Machine learning to predict the clinical utility of biomedical research

A machine learning model to predict which scientific advances are likely to eventually translate to the clinic has been developed by Ian Hutchins and colleagues in the Office of Portfolio Analysis (OPA), a team led by George Santangelo at the National Institutes of Health (NIH).

This work published in the journal PLOS Biology aims to decrease the interval between scientific discovery and clinical application. The model determines the likelihood that a research article will be cited by a future clinical trial or guideline, an early indicator of translational progress.

Researchers have quantified these predictions as a novel metric called “Approximate Potential to Translate” (APT). Approximate Potential to Translate values can be used by researchers and decision-makers to focus attention on areas of science that have strong signatures of translational potential. Although numbers alone should never be a substitute for evaluation by human experts, the Approximate Potential to Translate metric has the potential to accelerate biomedical progress as one component of data-driven decision-making.

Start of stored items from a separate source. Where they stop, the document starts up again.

Lemma make_product_converts (acc : list product) (store_name : string)
    (index : nat) (row : series) :
  supplies_both row = true ->
  (exists p, make_product acc store_name index row = Some p)
  <-> converts row = true.
Proof.
  unfold supplies_both, Catalog.make_product, converts. intros H.
  apply andb_true_iff in H as [Hn Hp].
  destruct (has_key_lookup _ _ Hn) as [n ->].
  destruct (has_key_lookup _ _ Hp) as [v ->].
  destruct (item_float v); split; intros; eauto; try discriminate.
  destruct H as [? H]; discriminate.
Qed.

(** The loop over the rows, one row at a time. *)
Lemma load_rows_skip (store_name : string) (index : nat) (row : series)
    (rows : list series) (acc : list product) :
  supplies_both row = false ->
  load_rows store_name index (row :: rows) acc
  = load_rows store_name (S index) rows acc.
Proof.
  intros H. cbn [Catalog.load_rows].
  rewrite <- negb_andb. fold (supplies_both row). rewrite H. reflexivity.
Qed.

Lemma load_rows_raise (store_name : string) (index : nat) (row : series)
    (rows : list series) (acc : list product) :
  supplies_both row = true -> converts row = false ->
  load_rows store_name index (row :: rows) acc = (acc, false).
Proof.
  intros H C. cbn [Catalog.load_rows]. rewrite <- negb_andb.
  fold (supplies_both row). rewrite H. cbn [negb].
  destruct (make_product acc store_name index row) as [p|] eqn:E;
    [|reflexivity].
  assert (converts row = true) by (eapply make_product_converts; eauto).
  congruence.
Qed.

Lemma load_rows_accept (store_name : string) (index : nat) (row : series)
    (rows : list series) (acc : list product) :
  supplies_both row = true -> converts row = true ->
  exists p, make_product acc store_name index row = Some p
            /\ load_rows store_name index (row :: rows) acc
               = load_rows store_name (S index) rows (acc ++ [p]).
Proof.
  intros H C.
  destruct (proj2 (make_product_converts acc store_name index row H) C)
    as [p E].
  exists p. split; [exact E|].
  cbn [Catalog.load_rows]. rewrite <- negb_andb.
  fold (supplies_both row). rewrite H, E. reflexivity.
Qed.

Lemma load_rows_app (store_name : string) (index : nat)
    (rows1 rows2 : list series) (acc : list product) :
  load_rows store_name index (rows1 ++ rows2) acc
  = if snd (load_rows store_name index rows1 acc)
    then load_rows store_name (index + length rows1) rows2
           (fst (load_rows store_name index rows1 acc))
    else load_rows store_name index rows1 acc.
Proof.
  revert index acc.
  induction rows1 as [|row rows1 IH]; intros index acc.
  - cbn. rewrite Nat.add_0_r. reflexivity.
  - rewrite <- app_comm_cons. cbn [length].
    replace (index + S (length rows1)) with (S index + length rows1) by lia.
    destruct (supplies_both row) eqn:Sb.
    + destruct (converts row) eqn:C.
      * destruct (load_rows_accept store_name index row (rows1 ++ rows2)
                    acc Sb C) as (p & E & ->).
        destruct (load_rows_accept store_name index row rows1 acc Sb C)
          as (p' & E' & ->).
        assert (p' = p) by congruence. subst p'. apply IH.
      * rewrite !load_rows_raise by assumption. reflexivity.
    + rewrite !load_rows_skip by assumption. apply IH.
Qed.

(** Identifiers: the list only grows, and stays numbered 1, 2, ... *)
Lemma dense_snoc (l : list product) (p : product) :
  dense l -> product_id p = length l + 1 -> dense (l ++ [p]).
Proof.
  unfold dense. intros D I.
  rewrite map_app, length_app, D. cbn [map length].
  rewrite Nat.add_1_r, seq_S, I. f_equal. f_equal. lia.
Qed.

Lemma load_rows_grows (store_name : string) (index : nat)
    (rows : list series) (acc : list product) :
  dense acc ->
  dense (fst (load_rows store_name index rows acc))
  /\ exists more, fst (load_rows store_name index rows acc) = acc ++ more.
Proof.
  revert index acc. induction rows as [|row rows IH]; intros index acc D.
  - split; [exact D|]. exists []. cbn. rewrite app_nil_r. reflexivity.
  - destruct (supplies_both row) eqn:Sb.
    + destruct (converts row) eqn:C.
      * destruct (load_rows_accept store_name index row rows acc Sb C)
          as (p & E & ->).
        destruct (IH (S index) (acc ++ [p])) as [D' [more M]].
        { apply dense_snoc; [exact D|]. eapply make_product_id; eauto. }
        split; [exact D'|]. exists (p :: more).
        rewrite M, <- app_assoc. reflexivity.
      * rewrite load_rows_raise by assumption.
        split; [exact D|]. exists []. cbn. rewrite app_nil_r. reflexivity.
    + rewrite load_rows_skip by assumption. apply IH, D.
Qed.

Lemma try_file_grows (f : file) (acc : list product) :
  dense acc ->
  dense (fst (try_file f acc)) /\ exists more, fst (try_file f acc) = acc ++ more.
Proof.
  intros D. unfold Catalog.try_file. destruct (read_csv f).
  - split; [exact D|]. exists []. cbn. rewrite app_nil_r. reflexivity.
  - apply load_rows_grows, D.
Qed.

Lemma fold_grows (files : list file) (acc : list product) :
  dense acc ->
  dense (fold_left (fun acc f => fst (try_file f acc)) files acc)
  /\ exists more,
       fold_left (fun acc f => fst (try_file f acc)) files acc = acc ++ more.
Proof.
  revert acc. induction files as [|f files IH]; intros acc D.
  - split; [exact D|]. exists []. cbn. rewrite app_nil_r. reflexivity.
  - cbn [fold_left].
    destruct (try_file_grows f acc D) as [D1 [m1 M1]].
    destruct (IH _ D1) as [D2 [m2 M2]].
    split; [exact D2|]. exists (m1 ++ m2).
    rewrite M2, M1, <- app_assoc. reflexivity.
Qed.

(** C4. The identifiers of the records a load returns are 1, 2, ..., n
    in the order of the list, which is the order in which the rows were
    accepted; the records of the files read so far are a prefix of the
    result, so the count runs on from file to file. *)
Theorem load_ids_dense (before after : list file) :
  let products := fst (load_product_database (before ++ after)) in
  map product_id products = seq 1 (length products)
  /\ List.NoDup (map product_id products)
  /\ exists more, products = fst (load_product_database before) ++ more.
Proof.
  intros products. subst products.
  rewrite !load_products, List.filter_app, fold_left_app.
  assert (D0 : dense []) by reflexivity.
  destruct (fold_grows (List.filter is_csv before) [] D0) as [D1 _].
  destruct (fold_grows (List.filter is_csv after) _ D1) as [D2 [more M]].
  split; [exact D2|]. split.
  - rewrite D2. apply List.seq_NoDup.
  - exists more. exact M.
Qed.

(** Counting the accepted rows. *)
Lemma load_rows_count (store_name : string) (index : nat)
    (rows : list series) (acc : list product) :
  forallb (fun row => implb (supplies_both row) (converts row)) rows = true ->
  snd (load_rows store_name index rows acc) = true
  /\ length (fst (load_rows store_name index rows acc))
     = length acc + length (List.filter supplies_both rows).
Proof.
  revert index acc. induction rows as [|row rows IH]; intros index acc V.
  - cbn. split; [reflexivity|lia].
  - cbn [forallb] in V. apply andb_true_iff in V as [Vrow V].
    cbn [List.filter]. destruct (supplies_both row) eqn:Sb.
    + cbn [implb] in Vrow.
      destruct (load_rows_accept store_name index row rows acc Sb Vrow)
        as (p & _ & ->).
      destruct (IH (S index) (acc ++ [p]) V) as [-> ->].
      split; [reflexivity|]. rewrite length_app. cbn [length]. lia.
    + rewrite load_rows_skip by assumption. apply IH, V.
Qed.

Lemma try_file_count (f : file) (acc : list product) :
  forallb (fun row => implb (supplies_both row) (converts row)) (rows_of f)
  = true ->
  length (fst (try_file f acc))
  = length acc + length (List.filter supplies_both (rows_of f)).
Proof.
  unfold Catalog.try_file, Catalog.rows_of. destruct (read_csv f); intros V.
  - cbn. lia.
  - apply load_rows_count, V.
Qed.

Lemma fold_count (files : list file) (acc : list product) :
  forallb
    (fun f => forallb (fun row => implb (supplies_both row) (converts row))
                (rows_of f)) files = true ->
  length (fold_left (fun acc f => fst (try_file f acc)) files acc)
  = length acc + length (List.filter supplies_both (flat_map rows_of files)).
Proof.
  revert acc. induction files as [|f files IH]; intros acc V.
  - cbn. lia.
  - cbn [forallb] in V. apply andb_true_iff in V as [Vf V].
    cbn [fold_left flat_map]. rewrite (IH _ V), (try_file_count f acc Vf).
    rewrite List.filter_app, length_app. lia.
Qed.

(** C5 (as amended). In a source directory in which every price
    converts, the load returns as many records as there are rows, over all
    the CSV files, that carry both the key "name" and the key "price", as
    every row of a frame with both columns does, empty cells included; a
    row that lacks either key is passed over, the loop going on with the
    next row and the same list. *)
Theorem load_count (listing : list file) :
  valid_listing listing = true ->
  length (fst (load_product_database listing))
  = length (List.filter supplies_both
              (flat_map rows_of (List.filter is_csv listing)))
  /\ forall (store_name : string) (index : nat) (rows : list series)
            (row : series) (acc : list product),
       supplies_both row = false ->
       load_rows store_name index (row :: rows) acc
       = load_rows store_name (S index) rows acc.
Proof.
  intros V. split.
  - rewrite load_products. apply (fold_count _ [] V).
  - intros store_name index rows row acc Sb. apply load_rows_skip, Sb.
Qed.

The model that computes Approximate Potential to Translate values makes predictions based upon the content of research articles and citations. A long-standing barrier to research and development of metrics like Approximate Potential to Translate is that such citation data has remained hidden behind proprietary, restrictive, and often costly licensing agreements. To disrupt this impediment to the scientific community, to increase transparency, and to facilitate reproducibility, OPA has aggregated citation data from publicly available resources to create an open citation collection (NIH-OCC).

The open citation collection comprises over 420 million citation links at present and will be updated monthly. For publications since 2010, the open citation collection is already more comprehensive than leading proprietary sources of citation data. Citation data from the open citation collection are used to calculate both Approximate Potential to Translate values and Relative Citation Ratios (RCRs). The latter, a measure of scientific influence at the article level, normalized for the field of study and time since publication.

Approximate Potential to Translate values and the open citation collection are publicly available as components of the iCite webtool. This tool will continue as the primary source of Relative Citation Ratios data.